Copy every record exactly. Nothing may be skipped.

--- START ---

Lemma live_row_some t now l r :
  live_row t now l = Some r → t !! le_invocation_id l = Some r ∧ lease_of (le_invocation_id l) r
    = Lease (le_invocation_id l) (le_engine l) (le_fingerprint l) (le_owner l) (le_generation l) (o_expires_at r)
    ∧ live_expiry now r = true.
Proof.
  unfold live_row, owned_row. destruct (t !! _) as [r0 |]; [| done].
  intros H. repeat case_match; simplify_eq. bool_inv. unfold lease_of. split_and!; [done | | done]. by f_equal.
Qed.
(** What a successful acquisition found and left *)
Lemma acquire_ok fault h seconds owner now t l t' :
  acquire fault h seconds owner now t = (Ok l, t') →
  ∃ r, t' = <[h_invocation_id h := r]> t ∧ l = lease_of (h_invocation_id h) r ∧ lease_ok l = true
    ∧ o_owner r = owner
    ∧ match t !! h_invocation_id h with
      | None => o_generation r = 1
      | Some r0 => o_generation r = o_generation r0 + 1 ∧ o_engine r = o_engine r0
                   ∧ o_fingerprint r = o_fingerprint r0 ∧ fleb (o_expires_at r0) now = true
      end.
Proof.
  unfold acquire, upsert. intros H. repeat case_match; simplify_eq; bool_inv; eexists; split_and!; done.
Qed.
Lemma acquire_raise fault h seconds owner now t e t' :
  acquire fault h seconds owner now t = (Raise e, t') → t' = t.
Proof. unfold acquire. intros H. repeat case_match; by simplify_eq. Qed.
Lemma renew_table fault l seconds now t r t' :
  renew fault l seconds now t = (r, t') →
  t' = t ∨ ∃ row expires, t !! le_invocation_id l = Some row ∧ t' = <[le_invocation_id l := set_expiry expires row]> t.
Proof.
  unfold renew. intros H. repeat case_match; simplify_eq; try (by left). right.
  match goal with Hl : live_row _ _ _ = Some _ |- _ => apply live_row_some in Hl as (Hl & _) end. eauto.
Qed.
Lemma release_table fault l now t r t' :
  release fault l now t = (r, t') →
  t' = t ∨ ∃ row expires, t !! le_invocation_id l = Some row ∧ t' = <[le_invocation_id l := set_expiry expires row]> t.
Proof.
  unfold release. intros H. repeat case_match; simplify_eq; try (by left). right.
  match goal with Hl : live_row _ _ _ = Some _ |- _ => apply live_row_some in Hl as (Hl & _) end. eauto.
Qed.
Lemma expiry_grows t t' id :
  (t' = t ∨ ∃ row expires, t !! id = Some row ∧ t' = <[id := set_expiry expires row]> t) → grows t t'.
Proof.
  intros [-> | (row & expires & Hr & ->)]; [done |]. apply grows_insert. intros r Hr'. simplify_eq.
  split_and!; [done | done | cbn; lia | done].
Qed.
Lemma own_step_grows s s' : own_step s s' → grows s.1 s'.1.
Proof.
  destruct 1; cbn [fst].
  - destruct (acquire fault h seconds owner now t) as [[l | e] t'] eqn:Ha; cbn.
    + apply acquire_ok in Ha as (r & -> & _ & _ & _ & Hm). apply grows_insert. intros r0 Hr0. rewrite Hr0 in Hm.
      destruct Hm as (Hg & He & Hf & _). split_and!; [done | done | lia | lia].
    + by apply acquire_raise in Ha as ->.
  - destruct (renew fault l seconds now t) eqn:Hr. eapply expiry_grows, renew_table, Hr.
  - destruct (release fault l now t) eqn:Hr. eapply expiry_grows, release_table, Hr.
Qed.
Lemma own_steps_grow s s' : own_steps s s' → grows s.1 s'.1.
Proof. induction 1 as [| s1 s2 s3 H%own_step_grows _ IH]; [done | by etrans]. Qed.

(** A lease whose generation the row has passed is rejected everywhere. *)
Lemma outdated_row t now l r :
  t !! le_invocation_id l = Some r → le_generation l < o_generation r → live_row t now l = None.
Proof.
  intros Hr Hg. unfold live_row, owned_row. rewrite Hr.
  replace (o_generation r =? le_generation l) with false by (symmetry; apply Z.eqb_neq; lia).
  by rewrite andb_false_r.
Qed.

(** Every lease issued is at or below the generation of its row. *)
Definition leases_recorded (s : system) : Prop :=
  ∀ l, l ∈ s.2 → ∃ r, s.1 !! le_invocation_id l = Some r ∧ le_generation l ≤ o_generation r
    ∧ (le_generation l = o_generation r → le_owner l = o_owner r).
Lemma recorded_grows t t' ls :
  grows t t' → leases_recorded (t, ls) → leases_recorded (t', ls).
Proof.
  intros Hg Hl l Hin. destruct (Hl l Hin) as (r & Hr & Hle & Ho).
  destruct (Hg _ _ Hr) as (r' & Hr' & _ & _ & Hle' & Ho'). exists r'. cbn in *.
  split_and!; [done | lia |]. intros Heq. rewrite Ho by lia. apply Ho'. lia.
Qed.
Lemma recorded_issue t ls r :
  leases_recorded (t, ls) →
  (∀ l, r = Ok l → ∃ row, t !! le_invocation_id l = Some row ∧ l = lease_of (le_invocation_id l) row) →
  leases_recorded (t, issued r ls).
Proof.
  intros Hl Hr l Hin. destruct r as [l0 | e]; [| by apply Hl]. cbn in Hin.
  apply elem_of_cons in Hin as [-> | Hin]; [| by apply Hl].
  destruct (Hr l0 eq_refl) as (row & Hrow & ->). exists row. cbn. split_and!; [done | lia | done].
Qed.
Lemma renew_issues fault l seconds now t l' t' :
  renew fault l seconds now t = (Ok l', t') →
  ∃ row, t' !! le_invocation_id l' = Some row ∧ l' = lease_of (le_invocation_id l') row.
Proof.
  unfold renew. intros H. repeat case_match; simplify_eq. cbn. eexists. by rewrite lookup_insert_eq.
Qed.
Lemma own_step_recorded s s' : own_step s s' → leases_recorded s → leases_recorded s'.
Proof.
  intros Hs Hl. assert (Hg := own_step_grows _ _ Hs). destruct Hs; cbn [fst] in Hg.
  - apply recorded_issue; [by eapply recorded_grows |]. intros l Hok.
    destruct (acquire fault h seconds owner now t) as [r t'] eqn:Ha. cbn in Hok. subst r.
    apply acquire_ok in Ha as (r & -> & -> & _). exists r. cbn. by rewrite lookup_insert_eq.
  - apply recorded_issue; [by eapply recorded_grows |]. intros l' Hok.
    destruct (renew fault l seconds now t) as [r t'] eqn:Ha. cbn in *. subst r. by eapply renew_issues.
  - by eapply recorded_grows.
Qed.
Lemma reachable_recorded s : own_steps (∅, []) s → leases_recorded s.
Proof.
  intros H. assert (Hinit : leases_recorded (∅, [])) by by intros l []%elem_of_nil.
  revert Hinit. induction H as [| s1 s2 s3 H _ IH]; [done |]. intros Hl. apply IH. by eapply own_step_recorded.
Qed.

--- END ---

> [Expected output]
Lemma live_row_some t now l r :
  live_row t now l = Some r → t !! le_invocation_id l = Some r ∧ lease_of (le_invocation_id l) r
    = Lease (le_invocation_id l) (le_engine l) (le_fingerprint l) (le_owner l) (le_generation l) (o_expires_at r)
    ∧ live_expiry now r = true.
Proof.
  unfold live_row, owned_row. destruct (t !! _) as [r0 |]; [| done].
  intros H. repeat case_match; simplify_eq. bool_inv. unfold lease_of. split_and!; [done | | done]. by f_equal.
Qed.
(** What a successful acquisition found and left *)
Lemma acquire_ok fault h seconds owner now t l t' :
  acquire fault h seconds owner now t = (Ok l, t') →
  ∃ r, t' = <[h_invocation_id h := r]> t ∧ l = lease_of (h_invocation_id h) r ∧ lease_ok l = true
    ∧ o_owner r = owner
    ∧ match t !! h_invocation_id h with
      | None => o_generation r = 1
      | Some r0 => o_generation r = o_generation r0 + 1 ∧ o_engine r = o_engine r0
                   ∧ o_fingerprint r = o_fingerprint r0 ∧ fleb (o_expires_at r0) now = true
      end.
Proof.
  unfold acquire, upsert. intros H. repeat case_match; simplify_eq; bool_inv; eexists; split_and!; done.
Qed.
Lemma acquire_raise fault h seconds owner now t e t' :
  acquire fault h seconds owner now t = (Raise e, t') → t' = t.
Proof. unfold acquire. intros H. repeat case_match; by simplify_eq. Qed.
Lemma renew_table fault l seconds now t r t' :
  renew fault l seconds now t = (r, t') →
  t' = t ∨ ∃ row expires, t !! le_invocation_id l = Some row ∧ t' = <[le_invocation_id l := set_expiry expires row]> t.
Proof.
  unfold renew. intros H. repeat case_match; simplify_eq; try (by left). right.
  match goal with Hl : live_row _ _ _ = Some _ |- _ => apply live_row_some in Hl as (Hl & _) end. eauto.
Qed.
Lemma release_table fault l now t r t' :
  release fault l now t = (r, t') →
  t' = t ∨ ∃ row expires, t !! le_invocation_id l = Some row ∧ t' = <[le_invocation_id l := set_expiry expires row]> t.
Proof.
  unfold release. intros H. repeat case_match; simplify_eq; try (by left). right.
  match goal with Hl : live_row _ _ _ = Some _ |- _ => apply live_row_some in Hl as (Hl & _) end. eauto.
Qed.
Lemma expiry_grows t t' id :
  (t' = t ∨ ∃ row expires, t !! id = Some row ∧ t' = <[id := set_expiry expires row]> t) → grows t t'.
Proof.
  intros [-> | (row & expires & Hr & ->)]; [done |]. apply grows_insert. intros r Hr'. simplify_eq.
  split_and!; [done | done | cbn; lia | done].
Qed.
Lemma own_step_grows s s' : own_step s s' → grows s.1 s'.1.
Proof.
  destruct 1; cbn [fst].
  - destruct (acquire fault h seconds owner now t) as [[l | e] t'] eqn:Ha; cbn.
    + apply acquire_ok in Ha as (r & -> & _ & _ & _ & Hm). apply grows_insert. intros r0 Hr0. rewrite Hr0 in Hm.
      destruct Hm as (Hg & He & Hf & _). split_and!; [done | done | lia | lia].
    + by apply acquire_raise in Ha as ->.
  - destruct (renew fault l seconds now t) eqn:Hr. eapply expiry_grows, renew_table, Hr.
  - destruct (release fault l now t) eqn:Hr. eapply expiry_grows, release_table, Hr.
Qed.
Lemma own_steps_grow s s' : own_steps s s' → grows s.1 s'.1.
Proof. induction 1 as [| s1 s2 s3 H%own_step_grows _ IH]; [done | by etrans]. Qed.

(** A lease whose generation the row has passed is rejected everywhere. *)
Lemma outdated_row t now l r :
  t !! le_invocation_id l = Some r → le_generation l < o_generation r → live_row t now l = None.
Proof.
  intros Hr Hg. unfold live_row, owned_row. rewrite Hr.
  replace (o_generation r =? le_generation l) with false by (symmetry; apply Z.eqb_neq; lia).
  by rewrite andb_false_r.
Qed.

(** Every lease issued is at or below the generation of its row. *)
Definition leases_recorded (s : system) : Prop :=
  ∀ l, l ∈ s.2 → ∃ r, s.1 !! le_invocation_id l = Some r ∧ le_generation l ≤ o_generation r
    ∧ (le_generation l = o_generation r → le_owner l = o_owner r).
Lemma recorded_grows t t' ls :
  grows t t' → leases_recorded (t, ls) → leases_recorded (t', ls).
Proof.
  intros Hg Hl l Hin. destruct (Hl l Hin) as (r & Hr & Hle & Ho).
  destruct (Hg _ _ Hr) as (r' & Hr' & _ & _ & Hle' & Ho'). exists r'. cbn in *.
  split_and!; [done | lia |]. intros Heq. rewrite Ho by lia. apply Ho'. lia.
Qed.
Lemma recorded_issue t ls r :
  leases_recorded (t, ls) →
  (∀ l, r = Ok l → ∃ row, t !! le_invocation_id l = Some row ∧ l = lease_of (le_invocation_id l) row) →
  leases_recorded (t, issued r ls).
Proof.
  intros Hl Hr l Hin. destruct r as [l0 | e]; [| by apply Hl]. cbn in Hin.
  apply elem_of_cons in Hin as [-> | Hin]; [| by apply Hl].
  destruct (Hr l0 eq_refl) as (row & Hrow & ->). exists row. cbn. split_and!; [done | lia | done].
Qed.
Lemma renew_issues fault l seconds now t l' t' :
  renew fault l seconds now t = (Ok l', t') →
  ∃ row, t' !! le_invocation_id l' = Some row ∧ l' = lease_of (le_invocation_id l') row.
Proof.
  unfold renew. intros H. repeat case_match; simplify_eq. cbn. eexists. by rewrite lookup_insert_eq.
Qed.
Lemma own_step_recorded s s' : own_step s s' → leases_recorded s → leases_recorded s'.
Proof.
  intros Hs Hl. assert (Hg := own_step_grows _ _ Hs). destruct Hs; cbn [fst] in Hg.
  - apply recorded_issue; [by eapply recorded_grows |]. intros l Hok.
    destruct (acquire fault h seconds owner now t) as [r t'] eqn:Ha. cbn in Hok. subst r.
    apply acquire_ok in Ha as (r & -> & -> & _). exists r. cbn. by rewrite lookup_insert_eq.
  - apply recorded_issue; [by eapply recorded_grows |]. intros l' Hok.
    destruct (renew fault l seconds now t) as [r t'] eqn:Ha. cbn in *. subst r. by eapply renew_issues.
  - by eapply recorded_grows.
Qed.
Lemma reachable_recorded s : own_steps (∅, []) s → leases_recorded s.
Proof.
  intros H. assert (Hinit : leases_recorded (∅, [])) by by intros l []%elem_of_nil.
  revert Hinit. induction H as [| s1 s2 s3 H _ IH]; [done |]. intros Hl. apply IH. by eapply own_step_recorded.
Qed.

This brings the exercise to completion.